ABSTRACT Nephrotoxicity refers to the damage caused to the kidneys by drugs and toxic substances, leading to acute and chronic kidney injury. Ferroptosis is a type of iron‐driven cell death where oxidative stress causes lipid peroxide accumulation in cells, which is critical in the nephrotoxicity pathogenesis. Several studies have investigated the protective effects of natural compounds against nephrotoxicity, including curcumin, quercetin, and baicalein. This review highlights that natural compounds reduce ferroptosis in nephrotoxicity by enhancing protective pathways such as GPX4, Nrf2/GPX4, and SIRT1/p53, while suppressing harmful pathways including Hippo, HIF‐2α/DUOX1/GPX4, ERK1/2, ALOX12, and ferritinophagy.
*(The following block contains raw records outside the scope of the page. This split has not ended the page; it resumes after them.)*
(** C23: the mutex of the barrier is always given back, while the pools have room.
    When PostgreSQL gives up waiting for locks on behalf of the session that has
    the mutex, and the pool of every Burrow has a connection left besides those
    that sessions hold and the one of this session, the session gets to the end
    of its critical section, which runs the schema change or reads the catalogs
    of all Burrows, by its own operations and the Burrows' answers to its own
    statements, whatever every other session does or waits for. Neither
    condition can be left out: [lock_wait_deadlock], [pool_wait_deadlock]. *)
Theorem mutex_released i s :
  reachable s → mutex s = Some i → lock_timeout i = true →
  (∀ b, (size ({[i]} ∪ held s b) < limit b)%nat) →
  ∃ s', served i s s' ∧ mutex s' = None.
Proof.
  intros Hi%reachable_inv Hm Hl Hr. change (releases i s). destruct (inv_mutex _ Hi _ Hm) as [t Ht].
  assert (at_code i (code t) s) as Hs by (split; [done|]; split; [done|]; eauto). clear Hi Hm Hr Ht.
  remember (code t) as p eqn:Ec. clear t Ec. revert s Hs.
  induction p as [e|k IH|b k IH|k IH|k IH|b k IH|l k IH|b k IH|n k IH|k IH|locks kept k IH|kept k IH]; intros s Hs;
    [..|by eapply receive_released| | |]; destruct Hs as (Hi & Hr & Hm & t & Ht & Ec);
    destruct (inv_sessions _ Hi _ _ Ht) as (h & own & current & Hs & Hh & _); rewrite Ec in Hs;
    assert (h ≠ Outside) as Hne by (by intros ->);
    first [by destruct Hs | by destruct Hne; exact Hs |
      eapply served_act; [exact Hi|exact Hr|exact Hm|exact Ht
        |unfold act; rewrite Ec, ?(room_free i), ?room_connects by done; done
        |apply lookup_insert_eq|done
        |intros b'; cbn; unfold take_connections; try case_decide; set_solver +|eauto] | idtac].
  exists (goto i t k (with_mutex None s)). split; [|done].
  eapply (served_step i (Acts i false)); [done| |apply served_done]. cbn. rewrite Ht. cbn. unfold act. by rewrite Ec.
Qed.
End interleaving.

(** * Concrete runs: one Burrow *)

(** The default of [max_connections]. *)
Definition eight : string → nat := λ _, 8%nat.
Definition at_zero : process := start (λ _, O).
Definition acts (i : nat) (n : nat) : list event := repeat (Acts i false) n.
(** Session 0 changes the schema; session 1 refreshes the registry and is about
    to route a statement. *)
Definition change_then_read : list event :=
  Begins 0 false (SchemaChange ["a"] ∅) :: acts 0 5 ++ Executes 0 :: acts 0 2 ++
  Begins 1 false (Statement ∅ ∅) :: acts 1 8.
(** Session 0 waits for the reply to a schema change. *)
Definition change_sent : list event := Begins 0 false (SchemaChange ["a"] ∅) :: acts 0 5.
(** Session 0 has changed the schema and refreshes the registry. *)
Definition change_refreshing : list event := change_sent ++ Executes 0 :: acts 0 6.
(** The connection of session 0 is lost before the Burrow executes its schema
    change; session 1 refreshes the registry in between. *)
Definition late_change : list event :=
  change_sent ++ Acts 0 true :: acts 0 1 ++ Begins 1 false (Statement ∅ ∅) :: acts 1 8 ++ [Executes 0].
(** The transaction of session 1 holds a lock when session 0 changes the schema. *)
Definition locked_change : list event :=
  Begins 1 false (Statement {["a"]} ∅) :: acts 1 3 ++ change_sent ++ Begins 1 false (Statement ∅ ∅) :: acts 1 2.

(** The state after a run that is possible. *)
Definition after (limit : string → nat) (lock_timeout : nat → bool) (es : list event) : process :=
  default at_zero (run ["a"] limit lock_timeout es at_zero).
Definition possible (limit : string → nat) (lock_timeout : nat → bool) (es : list event) : bool :=
  match run ["a"] limit lock_timeout es at_zero with Some _ => true | None => false end.
Lemma after_reachable limit lock_timeout es :
  possible limit lock_timeout es = true → reachable ["a"] limit lock_timeout (after limit lock_timeout es).
Proof.
  unfold possible, after. destruct (run _ _ _ es at_zero) eqn:E; [|done]. intros _.
  eapply run_reachable; [apply reachable_start|exact E].
Qed.

Definition is_route (p : prog) : bool := match p with Route _ => true | _ => false end.
Lemma is_route_inv p : is_route p = true → ∃ k, p = Route k.
Proof. destruct p; try done. eauto. Qed.

Lemma routing_current_witness :
  let s := after eight (λ _, true) change_then_read in
  reachable ["a"] eight (λ _, true) s ∧
  ∃ t, sessions s !! 1%nat = Some t ∧ began t "a" = 1%nat ∧ is_route (code t) = true ∧ (began t "a" ≤ known s "a")%nat.
Proof.
  assert (reachable ["a"] eight (λ _, true) (after eight (λ _, true) change_then_read)) as Hr
    by (apply after_reachable; by vm_compute).
  split; [exact Hr|].
  destruct (sessions (after eight (λ _, true) change_then_read) !! 1%nat) as [t|] eqn:Et; [|exfalso; by vm_compute in Et].
  assert (match sessions (after eight (λ _, true) change_then_read) !! 1%nat with
    | Some t => bool_decide (began t "a" = 1%nat) && is_route (code t) | None => false end = true) as Hb by (by vm_compute).
  rewrite Et in Hb. apply andb_true_iff in Hb as [Hbegan%bool_decide_eq_true Hroute].
  destruct (is_route_inv _ Hroute) as [k Ek]. exists t. do 3 (split; [done|]).
  apply (proj2 (routing_current ["a"] eight (λ _, true) _ Hr) 1%nat t k Et Ek). by left.
Defined.
Lemma mutex_released_witness :
  let s := after eight (λ _, true) change_sent in
  mutex s = Some 0%nat ∧ ∃ s', served ["a"] eight (λ _, true) 0 s s' ∧ mutex s' = None.
Proof.
  assert (mutex (after eight (λ _, true) change_sent) = Some 0%nat) as Hm by (by vm_compute).
  assert (held (after eight (λ _, true) change_sent) = take_connections 0 {["a"]} (λ _, ∅)) as Hh by (by vm_compute).
  split; [exact Hm|]. apply (mutex_released ["a"] eight (λ _, true) 0%nat); [|exact Hm|done|].
  - apply after_reachable. by vm_compute.
  - intros b. rewrite Hh. unfold take_connections. case_decide; by apply Nat.ltb_lt; vm_compute.
Defined.

(** A schema change whose reply is lost is executed after the barrier has been
    lowered: the registry stays behind with no refresh pending. *)
Example late_change_unseen :
  let s := after eight (λ _, true) late_change in
  reachable ["a"] eight (λ _, true) s ∧ pending s = false ∧ known s "a" = 0%nat ∧ catalogs s "a" = 1%nat.
Proof. split; [apply after_reachable; by vm_compute|]. by vm_compute. Qed.

(** Without a [lock_timeout], a schema change that waits for the lock of an open
    transaction is never answered and the mutex never given back, whatever
    happens short of a lost connection: the COMMIT that would release the lock
    waits for the mutex. *)
Example lock_wait_deadlock es s :
  forallb faultless es = true → run ["a"] eight (λ _, false) es (after eight (λ _, false) locked_change) = Some s →
  mutex s = Some 0%nat.
Proof.
  intros Hes Hrun. enough (stuck ["a"] eight (λ _, false) "a" s) as Hs by apply Hs.
  eapply (stuck_run ["a"] eight (λ _, false)); [done| |exact Hes|exact Hrun]. clear es s Hes Hrun.
  split; [apply after_reachable; by vm_compute|by vm_compute| |by vm_compute|].
  - destruct (sessions (after eight (λ _, false) locked_change) !! 0%nat) as [t|] eqn:Et; [|exfalso; by vm_compute in Et].
    vm_compute in Et. injection Et as <-. do 3 eexists. do 2 (split; [vm_compute; reflexivity|]). by vm_compute.
  - destruct (sessions (after eight (λ _, false) locked_change) !! 1%nat) as [t|] eqn:Et; [|exfalso; by vm_compute in Et].
    vm_compute in Et. injection Et as <-. do 2 eexists. split; vm_compute; reflexivity.
Qed.
(** With one connection for each Burrow a session that has changed the schema
    waits for its own connection: it refreshes the registry before it gives the
    connection back, and the mutex is never given back, whatever happens. *)
Example pool_wait_deadlock lock_timeout es s :
  run ["a"] (λ _, 1%nat) lock_timeout es (after (λ _, 1%nat) lock_timeout change_refreshing) = Some s →
  mutex s = Some 0%nat.
Proof.
  intros Hrun. enough (starved ["a"] (λ _, 1%nat) "a" s) as Hs by apply Hs.
  eapply (starved_run ["a"] (λ _, 1%nat) lock_timeout); [|exact Hrun]. clear s Hrun.
  split; [|by vm_compute|split; [by apply (bool_decide_eq_true_1 _); vm_compute|by vm_compute]|].
  - eapply (reachable_inv ["a"] (λ _, 1%nat) lock_timeout), after_reachable. by vm_compute.
  - do 2 eexists. split; vm_compute; reflexivity.
Qed.
End barrier.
Notably, ferroptosis mechanisms and pathway involvement may differ depending on the nephrotoxic agent; for example, cisplatin‐induced injury prominently involves NCOA4‐mediated ferritinophagy and iron dyshomeostasis, while adriamycin may activate distinct oxidative stress and lipid peroxidation pathways. Thus, natural compounds may target specific ferroptotic pathways depending on the nephrotoxicity model. Overall, natural compounds offer promising therapeutic strategies for kidney protection against nephrotoxic agents by mitigating ferroptosis.